Food Allergy: Back-to-School Tips
Back-to-School Tips: Food Allergies in Elementary School-Aged Children
For children with food allergies, returning to school can be a time of concern and even fear for the child as well as their parents. A food allergic reaction can be potentially severe and is called anaphylaxis. A smooth transition into school can be accomplished by developing a coordinated, pro-active plan with the school and your physician. He is a short checklist:
Meet with the teacher, principal, school nurse, and food service coordinator.
- Identify the food(s) that need to be avoided and review the symptoms of the child’s allergic reaction
- Discuss avoidance of the particular food(s; for example: no food sharing, use a placemat where only safe foods can be. A separate table is not usually necessary for older children.
- Identify “safe” and “unsafe” foods; if age appropriate, teach how to read a food label.
- Have a plan for cafeteria, classroom, bus, and other school-sponsored activities
- Have clearly labeled “safe snacks” available for the child
- Send a sack lunch or meet with food service personnel to review menus to identify “safe meals” and discuss “cross contamination” through using common utensils.
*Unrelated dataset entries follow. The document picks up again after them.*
Definition struct_ptr (m : memory) (begin : Z) : Z := begin + be32 m (begin + 8).
Definition string_ptr (m : memory) (begin : Z) : Z := begin + be32 m (begin + 12).

(** A blob at [begin] that holds [t] and the reserved entries [rsv]; names of
    properties are shorter than [F]. *)
Record blob (m : memory) (begin : Z) (off : list Z -> Z) (F : nat) (rsv : list (Z * Z)) (t : tree) : Prop := {
  blob_magic : has m begin (be_enc FDT_MAGIC);
  blob_reserved : reserved m (begin + be32 m (begin + 16)) rsv;
  blob_struct : has m (struct_ptr m begin) (enc_tree off t ++ be_enc FDT_END);
  blob_tree : tree_ok (prop_in m (string_ptr m begin) off F) t;
  blob_aligned : aligned (struct_ptr m begin);
  blob_bounds : 0 <= struct_ptr m begin /\ struct_ptr m begin + Z.of_nat (length (enc_tree off t)) < 2 ^ 63
}.

Lemma parse_tree_ok {A} `{Allocator A} m begin off F rsv t (s : dt A) L fuel :
  blob m begin off F rsv t -> (depth t <= 64)%nat -> alloc_inv (dt_heap s) L (tree_cost t) ->
  (32 <= F)%nat -> (length rsv < fuel)%nat -> (tokens t + F < fuel)%nat ->
  exists p s' L', parse_tree m fuel begin s = Ret p s' /\ node_rep L' s' 0 p (mirror t) /\
    alloc_inv (dt_heap s') L' 0.
Proof.
  intros [B1 B2 B3 B4 B5 [B6 B7]] Hd Hi HF Hrsv Hfuel. destruct t as [nm ps ks].
  unfold parse_tree. rewrite (be32_enc m begin FDT_MAGIC) by done.
  change (negb (FDT_MAGIC =? FDT_MAGIC)) with false. cbv iota.
  rewrite (bind_ret _ _ _ _ _ (skip_reserved_ok m rsv fuel _ s B2 Hrsv)).
  fold (struct_ptr m begin) (string_ptr m begin).
  rewrite has_app in B3. destruct B3 as [B3 Bend]. pose proof (tree_cost_nonneg (Tree nm ps ks)).
  destruct (goes_body m (string_ptr m begin) off F nm ps ks) with (L := L) (R := 0) (s := s)
    (st := PState (fun _ => 0) 0 0) (fs := @nil frame) (a := struct_ptr m begin)
    as (p & s' & L' & st' & e & G & He & Hme & Hp & Hr & I); try done.
  { apply Forall_true. by apply tree_goes_all. }
  { cbn [length]. lia. }
  { split; try done; [set_solver|constructor]. }
  pose proof (goes_end m (string_ptr m begin) F _ _ _ _ _ _ _ Hme I ltac:(cbn [length]; lia)) as G2.
  pose proof (goes_trans _ _ _ _ _ _ _ _ _ _ _ _ _ _ G G2) as G3. rewrite He in G3.
  exists p, s', L'. split_and!.
  - replace fuel with (tokens (Tree nm ps ks) + (fuel - tokens (Tree nm ps ks)))%nat by lia.
    rewrite <- !Nat.add_assoc in G3. change (tokens (Tree nm ps ks)) with
      (begin_tokens nm + (length ps + (fold_right Nat.add O (map tokens ks) + 1)))%nat in *.
    rewrite G3 by lia. destruct (_ - _)%nat as [|k] eqn:E; [lia|]. cbn [parse_loop].
    rewrite (be32_enc m _ FDT_END) by done.
    change (FDT_END =? 0) with false. change (FDT_END =? FDT_BEGIN_NODE) with false.
    change (FDT_END =? FDT_END_NODE) with false. change (FDT_END =? FDT_PROP) with false.
    change (FDT_END =? FDT_NOP) with false. cbv iota. cbn [root]. by rewrite Hr.
  - destruct (inv_stack _ _ _ _ _ I) as (S0 & S1 & S2 & S3 & S4 & _). cbn [f_addr f_name f_props f_kids top_addr] in *.
    assert (forall q, closed L' [Frame p nm (rev ps) (rev (map mirror ks))] q -> L' q) as Hcl by (intros q [? _]; done).
    cbn [mirror node_rep]. split_and!; try done.
    + apply (inv_live _ _ _ _ _ I). simpl. set_solver.
    + by eapply props_rep_frame.
    + by eapply kids_rep_frame.
  - by eapply inv_heap.
Qed.

(** A blob: a root with one property and two children, one of them with a
    name whose terminator starts a word. *)
Definition demo_tree : tree :=
  Tree [] [([97; 98], [1; 2; 3; 4; 5])]
    [Tree [112; 108; 105; 99] [([99], [])] []; Tree [115] [] [Tree [116; 64; 48] [] []]].
Definition demo_off (nm : list Z) : Z := if bool_decide (nm = [99]) then 3 else 0.
Definition demo_begin : Z := 4096.
Definition demo_bytes : list Z :=
  be_enc FDT_MAGIC ++ be_enc 512 ++ be_enc 80 ++ be_enc 72 ++ be_enc 40 ++ concat (replicate 5 (be_enc 0)) ++
  (replicate 8 1 ++ replicate 24 0) ++ [97; 98; 0; 99; 0; 0; 0; 0] ++ enc_tree demo_off demo_tree ++ be_enc FDT_END.
Definition demo_mem : memory := fun a => nth (Z.to_nat (a - demo_begin)) demo_bytes 0.

(** C24: [parse_tree] decodes the flattened format: on a blob that encodes a
    tree of depth at most 64, with room for it in the heap, it builds exactly
    that tree, siblings and properties in reverse order as the code links
    them, with every node and property in a block in use. *)
Theorem parse_tree_roundtrip {A} `{Allocator A} m begin off F rsv t (s : dt A) L fuel :
  blob m begin off F rsv t -> (depth t <= 64)%nat -> alloc_inv (dt_heap s) L (tree_cost t) ->
  (32 <= F)%nat -> (length rsv < fuel)%nat -> (tokens t + F < fuel)%nat ->
  exists root s' L', parse_tree m fuel begin s = Ret root s' /\ node_rep L' s' 0 root (mirror t) /\
    alloc_inv (dt_heap s') L' 0.
Proof. apply parse_tree_ok. Qed.

Lemma demo_blob : blob demo_mem demo_begin demo_off 32 [(0x0101010101010101, 0)] demo_tree.
Proof.
  split.
  - vm_compute. repeat split.
  - vm_compute. repeat split; discriminate.
  - vm_compute. repeat split.
  - cbn [tree_ok demo_tree fold_right]. unfold str_ok, prop_in, prop_ok, str_ok.
    change (string_ptr demo_mem demo_begin) with 4168. rewrite ?Forall_cons, ?Forall_nil. unfold prop_in, prop_ok, str_ok. cbn [fst snd].
    rewrite ?Forall_cons, ?Forall_nil. vm_compute. repeat split; try discriminate; try lia.
  - reflexivity.
  - vm_compute. split; [discriminate|reflexivity].
Qed.

Definition demo_fuel : nat := Z.to_nat (KMALLOC_HEAP_SIZE / MBLOCK_SIZE).
Lemma demo_fuel_ok : KMALLOC_HEAP_SIZE / MBLOCK_SIZE <= Z.of_nat demo_fuel.
Proof. unfold demo_fuel. by rewrite Z2Nat.id. Qed.
#[local] Instance demo_heap : Allocator heap := kmalloc_allocator demo_fuel demo_fuel_ok.

Lemma parse_tree_witness :
  exists root s' L', parse_tree demo_mem 64 demo_begin
      (Dt heap0 (fun _ => MkNode 0 [] 0 0 0 0) (fun _ => MkProp 0 [] 0 0 [] 0)) = Ret root s' /\
    node_rep L' s' 0 root (mirror demo_tree) /\ alloc_inv (dt_heap s') L' 0.
Proof.
  apply (parse_tree_roundtrip demo_mem demo_begin demo_off 32 [(0x0101010101010101, 0)] demo_tree _
    (fun _ => False)).
  - exact demo_blob.
  - vm_compute. lia.
  - exists [blk0]. split_and!; [exact heap0_rep|exact heap0_ok|..].
    + intros q. split; [done|]. intros Hq. by apply not_elem_of_nil in Hq.
    + exists blk0. split_and!; [left|done|vm_compute; discriminate].
  - lia.
  - vm_compute. lia.
  - vm_compute. lia.
Defined.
- Review the correct use and indications of the self-injectable epinephrine (EpiPenTM) and discuss the location of the epinephrine so it is immediately available if needed.
- Identify if your child has asthma as this increases the risk for a severe food reaction
Provide the school with a Food Allergy Action Plan signed by your doctor; see www.foodallergy.org/
- Contains information on symptoms of an allergic reaction, when and how to use medications, contact information, photo, and follow up.
Provide school with self-injectable epinephrine (EpiPenTM or EpiPen, Jr. TM based on child’s weight); check expiration date.
Provide child with medical identification as a bracelet, necklace or other form. They come in various styles and colors. There are many places these can be obtained. Our daughter is very happy with the bracelet from Lauren’s Hope (www.laurenshope.com).
Check with your allergist….he/she may be willing to give a presentation to your school or classroom. I’m willing and available— just ask!
This information is solely for informational purposes and not intended as a substitute for consultation with a medical professional.